1. Kriss Kross released a second album (Exactly…who knew?) and called it “Da Bomb”. Isn’t it ironic that the album absolutely bombed?

2. Vanilla Ice – “Cool as Ice”. ’nuff said.

 

3. John Lennon and Yoko Ono – “Unfinished Music No. 1 – Two Virgins”. When were they last virgins? 1958?

 

4. David Cassidy – “The Higher They Climb, The Harder They Fall” Yes sir buddy. You fell pretty freaking hard.

5. Pat Boone – “In a Metal Mood – No More Mr. Nice Guy”. Note the glint in his eye. Isn’t that so nice of him? He covered “Crazy Train”. And “It’s a Long Way to the Top (If you Wanna Rock and Roll)”. Much longer than you could have possibly imagined. You and David Cassidy should release an album together.

Flinchbot says: OK, I concede…the Hilary Duff album named “Dignity” is the most ironically titled album ever. Yesterday I spent some time scouring for counter examples and came up with 5 that are every bit as ironic, if not more so.

However, that was before I went to the gym last night and worked out. After pushing some weights around for an hour, I moved over to the Cybex ArcTrainer for 35 minutes of interval training. The aerobic area at the gym faces this monster bank of TVs showing a bunch of different TV channels in an effort to provide some entertainment to the bored excerciser.
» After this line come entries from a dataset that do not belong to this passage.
Fixpoint positive_of_bits (s : string) : option positive :=
  match s with
  | EmptyString => Some xH
  | String "0" s' => xO <$> positive_of_bits s'
  | String "1" s' => xI <$> positive_of_bits s'
  | String _ _ => None
  end.

Definition ref_to_csv (t : list similarity_row) : string :=
  bits_of_positive (encode t).

Definition ref_read_csv (c : string) : result (list similarity_row) :=
  match positive_of_bits c ≫= decode with
  | Some t => Ok t
  | None => Raise ValueError
  end.

Definition ref_float_str (x : float64) : string :=
  match x with
  | NaN => "nan"
  | Inf b => if b then "-inf" else "inf"
  | Fin q =>
      (* two decimals are enough for the thresholds used here *)
      let h := (Qnum (this q) * 100 / Zpos (Qden (this q)))%Z in
      (pretty (h / 100)%Z ++ "." ++ pretty (h mod 100 / 10)%Z
       ++ pretty (h mod 10)%Z)%string
  end.

Definition ref_ext : externals := {|
  cwd := "/work";
  CDHIT_DIR := "/opt/cdhit/";
  run_command := ref_shell;
  SeqIO_parse := ref_parse;
  globalxx := ref_globalxx;
  chi2_ppf := ref_chi2_ppf;
  to_csv := ref_to_csv;
  read_csv := ref_read_csv;
  pickle_dumps_pairs := fun d => bits_of_positive (encode d);
  pickle_dumps_names := fun d => bits_of_positive (encode d);
  pickle_loads_names := fun c => match positive_of_bits c ≫= decode with
                                 | Some d => Ok d
                                 | None => Raise ValueError
                                 end;
  float_str := ref_float_str;
|}.

Definition world_of (l : list (string * string)) : world :=
  {| files := list_to_map l; dirs := ∅; history := [] |}.




(** ** Auxiliary notions used to state properties *)

(** keys in strictly increasing order *)
Definition keys_sorted (acc : list (string * float64)) : Prop :=
  StronglySorted (fun a b => String.compare a b = Lt) (map fst acc).

(** the values summed for key [k]: the distances of its rows, [nan] as 0 *)
Definition group_values (df : list distance_row) (k : string) : list float64 :=
  map (fun r => nan_to_zero (distance r))
      (filter (fun r => String.eqb (element_1 r) k = true) df).

(** adding one more value to an optional running sum *)
Definition add_to (o : option float64) (v : float64) : option float64 :=
  Some (match o with Some s => f_add s v | None => v end).

(** one step of the loop that builds [seq_id_to_array] *)
Definition tokenize_step (acc : result (pydict (list Z))) (s : SeqRecord)
  : result (pydict (list Z)) :=
  rbind acc (fun d =>
  rbind (rmapM seq_map (list_ascii_of_string (seq_str s))) (fun a =>
  Ok (dict_set d (seq_id s) a))).

(** all ordered pairs of the members of [keys], first member varying slowest *)
Definition ordered_pairs (keys : list string) : list (string * string) :=
  flat_map (fun acc1 => map (fun acc2 => (acc1, acc2)) keys) keys.

(** Python's [sub in s] for a non-empty [sub] *)
Fixpoint contains (s sub : string) : bool :=
  starts_with sub s ||
  match s with
  | EmptyString => false
  | String _ s' => contains s' sub
  end.

(** the world after [os.system(cmd)] returned in world [w] *)
Definition after_command (ext : externals) (cmd : string) (w : world) : world :=
  {| files := files (snd (run_command ext cmd w));
     dirs := dirs (snd (run_command ext cmd w));
     history := history w ++ [cmd] |}.

(** the world after [os.makedirs(aux_dir, exist_ok=True)] of the CD-HIT
    similarity strategy *)
Definition with_aux_dir (ext : externals) (w : world) : world :=
  {| files := files w; dirs := {[cdhit_aux_dir ext]} ∪ dirs w;
     history := history w |}.

(** an accession without line break in which every underscore is followed
    by a digit, as in [NC_045512] *)
Fixpoint plain_accession (s : string) : bool :=
  match s with
  | EmptyString => true
  | String c s' =>
      negb (Ascii.eqb c (ascii_of_nat 10))
      && (if Ascii.eqb c "_"
          then match s' with String d _ => is_digit d | EmptyString => false end
          else true)
      && plain_accession s'
  end.

(** A row of integers small enough for the sum of [n] copies of any entry
    to stay within the 53 bits of a double's mantissa.  On [n] such rows,
    all the same, every operation of the two detectors is exact in double
    precision: the partial sums of a column are multiples [k * x] with
    [k <= n], their quotient by [n] is [x] itself, and the differences and
    products that follow are zeros. *)
Definition exact_entry (n : nat) (x : float64) : Prop :=
  exists z : Z, x = of_Z z /\ (Z.of_nat n * Z.abs z <= 2 ^ 53)%Z.

Definition exact_row (n : nat) (r : list float64) : Prop :=
  Forall (exact_entry n) r.

(** ** Concrete inputs *)

Definition drow (a b : string) (num : Z) (den : positive) : distance_row :=
  {| element_1 := a; element_2 := b; distance := lit num den |}.
(** * Conversational sales backend: orders, comparator, orchestrator, script continuation

    A shallow embedding of the Python backend:
    - [database/models/product_stock.py], [order.py], [order_detail.py]
    - [services/order_service.py] ([OrderService.create_order])
    - [services/product_comparison_service.py]
    - [agents/orchestrator.py]
    - [api/graphql/mutations.py] ([continuar_conversacion])

    Conventions.
    - A Python [str] is the byte string of its UTF-8 encoding.  The test
      [kw in text] on code points coincides with the test on UTF-8 bytes.
    - [Decimal] values are exact rationals ([Q]); equality of decimals is
      [Qeq].  The columns are [Numeric(12,2)] and [Numeric(5,2)], on which
      Python's default 28-digit context computes exactly.
    - Python [int] is [Z].
    - A call that may raise returns an [outcome]. *)

From Stdlib Require Import ZArith QArith Qminmax Lia Lqa Ascii String Sorted.
From stdpp Require Import base option list gmap strings.

Local Open Scope Z_scope.

(** ** Python values and exceptions *)

Module Py.

Inductive outcome (E A : Type) : Type :=
| Ret (a : A)
| Raise (e : E).
Arguments Ret {E A} a.
Arguments Raise {E A} e.

Definition bind {E A B} (c : outcome E A) (k : A -> outcome E B) : outcome E B :=
  match c with
  | Ret a => k a
  | Raise e => Raise e
  end.

(** [needle in haystack] for Python strings. *)
Fixpoint starts_with (needle hay : string) : bool :=
  match needle, hay with
  | EmptyString, _ => true
  | String _ _, EmptyString => false
  | String a n', String b h' => if Ascii.eqb a b then starts_with n' h' else false
  end.

Fixpoint contains (needle hay : string) : bool :=
  if starts_with needle hay then true
  else match hay with
       | EmptyString => false
       | String _ h' => contains needle h'
       end.

(** [any(w in text for w in words)] *)
Definition any_in (words : list string) (text : string) : bool :=
  existsb (fun w => contains w text) words.

(** [sum(1 for kw in words if kw in text)] *)
Definition count_in (words : list string) (text : string) : Z :=
  Z.of_nat (length (filter (fun w => contains w text = true) words)).

(** Decimals. *)
Definition Qltb (x y : Q) : bool := negb (Qle_bool y x).

(** [d or Decimal("0")]: [None] and a zero decimal are falsy. *)
Definition or_zero (d : option Q) : Q :=
  match d with
  | Some q => if Qeq_bool q 0 then 0%Q else q
  | None => 0%Q
  end.

(** [str.lower] and [str.strip] on ASCII text: [A-Z] go to [a-z] and
    every other byte stays; leading and trailing ASCII whitespace goes.
    On text made of ASCII characters they are Python's own. *)
Definition ascii_lower_char (a : ascii) : ascii :=
  let n := N_of_ascii a in
  if (65 <=? n)%N && (n <=? 90)%N then ascii_of_N (n + 32) else a.

Fixpoint ascii_lower (s : string) : string :=
  match s with
  | EmptyString => EmptyString
  | String a s' => String (ascii_lower_char a) (ascii_lower s')
  end.

Definition is_space (a : ascii) : bool :=
  let n := N_of_ascii a in
  (n =? 32)%N || ((9 <=? n)%N && (n <=? 13)%N).

Fixpoint lstrip (s : string) : string :=
  match s with
  | String a s' => if is_space a then lstrip s' else s
  | EmptyString => EmptyString
  end.
(** [allPathsRef.current.set(path.id, path); historyRef.current.push(path)]
    for a path that has just arrived: the listeners of [draw-start],
    [erase] and [operation-added]. *)
Definition add_path (path : DrawingOperation.t) (s : t) : t :=
  let ref := length (heap s) in
  mk (heap s ++ [path]) (historyRef s ++ [ref]) (futureRef s)
     (Map_set (DrawingOperation.id path) ref (allPathsRef s)).

(** [socket.on('initial-state', ...)]:
    [data.history.forEach(path => allPathsRef.current.set(path.id, path));
     historyRef.current = [...data.history]] *)
Definition on_initial_state (history : list DrawingOperation.t) (s : t) : t :=
  let refs := seq (length (heap s)) (length history) in
  mk (heap s ++ history) refs (futureRef s)
     (foldl (fun m entry => Map_set (DrawingOperation.id entry.2) entry.1 m)
            (allPathsRef s) (zip refs history)).

(** [socket.on('draw-move', ...)]:
    [const path = allPathsRef.current.get(operationId);
     if (path) path.points.push(...points)] *)
Definition on_draw_move (operationId : string) (points : list Point.t) (s : t)
  : t :=
  match Map_get operationId (allPathsRef s) with
  | Some ref =>
      mk (alter (DrawingOperation.push_points points) ref (heap s))
         (historyRef s) (futureRef s) (allPathsRef s)
  | None => s
  end.

(** The test of [findIndex] in [operation-removed], on a reference:
    [p => p.id === operationId]. *)
Definition bears_at (heap : list DrawingOperation.t) (operationId : string)
    (ref : nat) : Prop :=
  DrawingOperation.id <$> heap !! ref = Some operationId.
Along with ESPN, local TV channels, and others, there is also an in-house music channel that shows music videos.

As I walked up to my ArcTrainer, the music video channel was showing a Hilary Duff video for some song I don’t remember or feel like looking up. But the real irony, the true “message from the gods” moment happened as soon as the Hilary Duff video was over. Take a wild ass guess as to which video came on after the Duffsters? Go ahead – guess. I’ll wait.

Son of a bitch if it wasn’t Ironic by Alanis Morrisette. I’m serious.

Totally happened. True Story.

I concede.

There are powers out there far beyond my understanding.

FlavaDave Says: Woo hoo! I win! I win one to nothin’!

 

 

4 Responses to Hilary Duff – Dignity

  1. Nick Nash says:

    You’re like Chuck Klosterman but not nearly as condescending to the reader.

  2. Steve Speaks The Truth says:

    While it’s certainly easy to crack on REO (lord knows I’ve taken a few shots at Gary Richrath in my day), try this experiment…

    Get a two groups of white people together, preferably of the hipster variety, and start loading them down with beer. When they’re all blowing about a .15, play REO’s “Take It On The Run” for one group and whatever the latest single from the latest hip indie rock group (for this experiment, let’s just throw on the Shins) for the other and see which group begins singing along at the tops of their lungs.

    Does the experiment prove that you have to be drunk to appreciate REO? Perhaps, but drunk people are people too.

    As for ironic album titles, the only one that pops to mind right now is KISS “Unmasked,” which is ironic solely because they didn’t take off the makeup until “Lick It Up,” which isn’t as much an ironic album title as it is disgusting. I’ll still sing the song “Lick It Up” at the top of my lungs when I’m drunk, though.

  3. flinchbot says:

    No joke: Whenevr REO comes on the radio, I leave the room. Seriously. Occasionally I get stuck somewhere and can’t leave the room easily like when standing in line at the grocery store and I’m the next person up. I then do everything I can to block out the putrid noise.